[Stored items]
(* ===== verification/Migrations.v ===== *)
(** * Schema migrations ([backend/db/postgres.py])

    [discover_migrations] lists the files, [MigrationRunner.run] applies the
    pending ones in one transaction under an advisory lock.  What a statement
    of a migration does to the data is PostgreSQL's: [exec], which may refuse.
    The transaction sees what is committed when it holds the lock, and its own
    statements; at its end it is committed or rolled back as a whole. *)

From stdpp Require Import sorting.
From S2P Require Import Prelude Calendar Prog Url.

Record Migration := MkMigration { mg_version : string; mg_sql : string }.

(** ** [discover_migrations] *)

(** What [directory.iterdir()] lists: name, [is_file()], text. *)
Record dir_entry := MkEntry { de_name : string; de_is_file : bool; de_text : string }.

(** [path.suffix] and [path.stem]: split at the last dot, if there is
    something before and after it. *)
Definition split_suffix (name : string) : string * string :=
  let l := chars name in
  let ext := rpartition "."%char l in
  let stem := take (length l - length ext - 1) l in
  match existsb (Ascii.eqb "."%char) l, stem, ext with
  | true, _ :: _, _ :: _ => (of_chars stem, "." +:+ of_chars ext)
  | _, _, _ => (name, "")
  end.

Definition name_le (d d' : dir_entry) : Prop := String.leb (de_name d) (de_name d') = true.
#[export] Instance name_le_dec d d' : Decision (name_le d d').
Proof. unfold name_le. apply _. Defined.

Definition discover_migrations (is_dir : bool) (entries : list dir_entry) : list Migration :=
  if negb is_dir then [] else
  map (λ d, MkMigration (split_suffix (de_name d)).1 (de_text d))
    (List.filter (λ d, de_is_file d && ((split_suffix (de_name d)).2 =? ".sql")%string)
       (merge_sort name_le entries)).

(** ** Calls of a connection *)

Inductive db_exn := ServerError | UndefinedTable | UniqueViolation | ConnectionLost.

Inductive db_call :=
| AdvisoryLock                    (* [SELECT pg_advisory_xact_lock($1)] *)
| CreateTable                     (* [_SCHEMA_MIGRATIONS_DDL] *)
| SelectVersions                  (* [_applied_versions] *)
| ExecuteSql (sql : string)
| InsertVersion (version : string).

Definition db_answer (c : db_call) : Type :=
  match c with SelectVersions => gset string | _ => () end.

Definition db_calls : sig := Sig db_call db_answer db_exn.
Notation db_prog := (prog db_calls).
Definition db (c : db_call) : db_prog (db_answer c) := perform (Σ := db_calls) c.

(** ** [MigrationRunner.run], inside its transaction *)

Fixpoint apply_pending (already : gset string) (migrations : list Migration) (applied : list string)
    : db_prog (list string) :=
  match migrations with
  | [] => Ret applied
  | m :: migrations =>
      if decide (mg_version m ∈ already) then apply_pending already migrations applied else
      _ ← db (ExecuteSql (mg_sql m));
      _ ← db (InsertVersion (mg_version m));
      apply_pending already migrations (applied ++ [mg_version m])
  end.

Definition locked_run (migrations : list Migration) : db_prog (list string) :=
  _ ← db CreateTable;
  already ← db SelectVersions;
  apply_pending already migrations [].

Definition run (migrations : list Migration) : db_prog (list string) :=
  _ ← db AdvisoryLock; locked_run migrations.

(** ** The database *)

Section database.
Context {D : Type} (exec : string → D → option D).

Record database := MkDatabase {
  da_versions : option (list string);     (* [schema_migrations], in order of insertion *)
  da_data : D;
}.

(** One statement in a transaction. *)
Definition statement (c : db_call) (d : database) : outcome db_exn (db_answer c) * database :=
  match c return outcome db_exn (db_answer c) * database with
  | AdvisoryLock => (Ok (), d)
  | CreateTable => (Ok (), MkDatabase (Some (default [] (da_versions d))) (da_data d))
  | SelectVersions => (match da_versions d with Some l => Ok (list_to_set l) | None => Exc UndefinedTable end, d)
  | ExecuteSql sql =>
      match exec sql (da_data d) with
      | Some data => (Ok (), MkDatabase (da_versions d) data)
      | None => (Exc ServerError, d)
      end
  | InsertVersion version =>
      match da_versions d with
      | None => (Exc UndefinedTable, d)
      | Some l => if decide (version ∈ l) then (Exc UniqueViolation, d)
                  else (Ok (), MkDatabase (Some (l ++ [version])) (da_data d))
      end
  end.

(** ** Any number of processes at startup

    The advisory lock is held to the end of the transaction; a process may
    die, lose its connection, or lose the answer to its commit at any time. *)

Record cluster := MkCluster {
  cl_committed : database;
  cl_holder : option nat;
  cl_view : database;                                 (* of the transaction that holds the lock *)
  cl_lists : gmap nat (list Migration);               (* what each runner was given *)
  cl_running : gmap nat (db_prog (list string));
  cl_returned : gmap nat (list string);
}.
#[export] Instance cluster_eta : Eta cluster := λ s,
  MkCluster (cl_committed s) (cl_holder s) (cl_view s) (cl_lists s) (cl_running s) (cl_returned s).

Definition new_cluster (d : database) : cluster := MkCluster d None d ∅ ∅ ∅.

(** The transaction of [i] is over. *)
Definition leave (i : nat) (s : cluster) : cluster :=
  s <| cl_holder := if decide (cl_holder s = Some i) then None else cl_holder s |>
    <| cl_running := delete i (cl_running s) |>.

Inductive cluster_step (s : cluster) : cluster → Prop :=
| step_start i migrations : cl_lists s !! i = None →
    cluster_step s (s <| cl_lists := <[i := migrations]> (cl_lists s) |>
                      <| cl_running := <[i := run migrations]> (cl_running s) |>)
| step_lock i k : cl_running s !! i = Some (Call (Σ := db_calls) AdvisoryLock k) → cl_holder s = None →
    cluster_step s (s <| cl_holder := Some i |> <| cl_view := cl_committed s |>
                      <| cl_running := <[i := k (Ok ())]> (cl_running s) |>)
| step_statement i c k : cl_running s !! i = Some (Call (Σ := db_calls) c k) → cl_holder s = Some i →
    cluster_step s (s <| cl_view := (statement c (cl_view s)).2 |>
                      <| cl_running := <[i := k (statement c (cl_view s)).1]> (cl_running s) |>)
| step_commit i l : cl_running s !! i = Some (Ret l) → cl_holder s = Some i →
    cluster_step s (leave i s <| cl_committed := cl_view s |> <| cl_returned := <[i := l]> (cl_returned s) |>)
| step_commit_unanswered i l : cl_running s !! i = Some (Ret l) → cl_holder s = Some i →
    cluster_step s (leave i s <| cl_committed := cl_view s |>)
| step_rollback i p : cl_running s !! i = Some p → cluster_step s (leave i s).

(** The migrations of [log] executed one after the other. *)
Fixpoint replay (log : list Migration) (d : D) : option D :=
  match log with
  | [] => Some d
  | m :: log => exec (mg_sql m) d ≫= replay log
  end.
End database.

## Instructions for the task
Your answer should consist solely of the lines above from the line with "Definition run (migrations" to the line with "Definition leave (i", both included, reproduced exactly.

## The completed task
Definition run (migrations : list Migration) : db_prog (list string) :=
  _ ← db AdvisoryLock; locked_run migrations.

(** ** The database *)

Section database.
Context {D : Type} (exec : string → D → option D).

Record database := MkDatabase {
  da_versions : option (list string);     (* [schema_migrations], in order of insertion *)
  da_data : D;
}.

(** One statement in a transaction. *)
Definition statement (c : db_call) (d : database) : outcome db_exn (db_answer c) * database :=
  match c return outcome db_exn (db_answer c) * database with
  | AdvisoryLock => (Ok (), d)
  | CreateTable => (Ok (), MkDatabase (Some (default [] (da_versions d))) (da_data d))
  | SelectVersions => (match da_versions d with Some l => Ok (list_to_set l) | None => Exc UndefinedTable end, d)
  | ExecuteSql sql =>
      match exec sql (da_data d) with
      | Some data => (Ok (), MkDatabase (da_versions d) data)
      | None => (Exc ServerError, d)
      end
  | InsertVersion version =>
      match da_versions d with
      | None => (Exc UndefinedTable, d)
      | Some l => if decide (version ∈ l) then (Exc UniqueViolation, d)
                  else (Ok (), MkDatabase (Some (l ++ [version])) (da_data d))
      end
  end.

(** ** Any number of processes at startup

    The advisory lock is held to the end of the transaction; a process may
    die, lose its connection, or lose the answer to its commit at any time. *)

Record cluster := MkCluster {
  cl_committed : database;
  cl_holder : option nat;
  cl_view : database;                                 (* of the transaction that holds the lock *)
  cl_lists : gmap nat (list Migration);               (* what each runner was given *)
  cl_running : gmap nat (db_prog (list string));
  cl_returned : gmap nat (list string);
}.
#[export] Instance cluster_eta : Eta cluster := λ s,
  MkCluster (cl_committed s) (cl_holder s) (cl_view s) (cl_lists s) (cl_running s) (cl_returned s).

Definition new_cluster (d : database) : cluster := MkCluster d None d ∅ ∅ ∅.

(** The transaction of [i] is over. *)
Definition leave (i : nat) (s : cluster) : cluster :=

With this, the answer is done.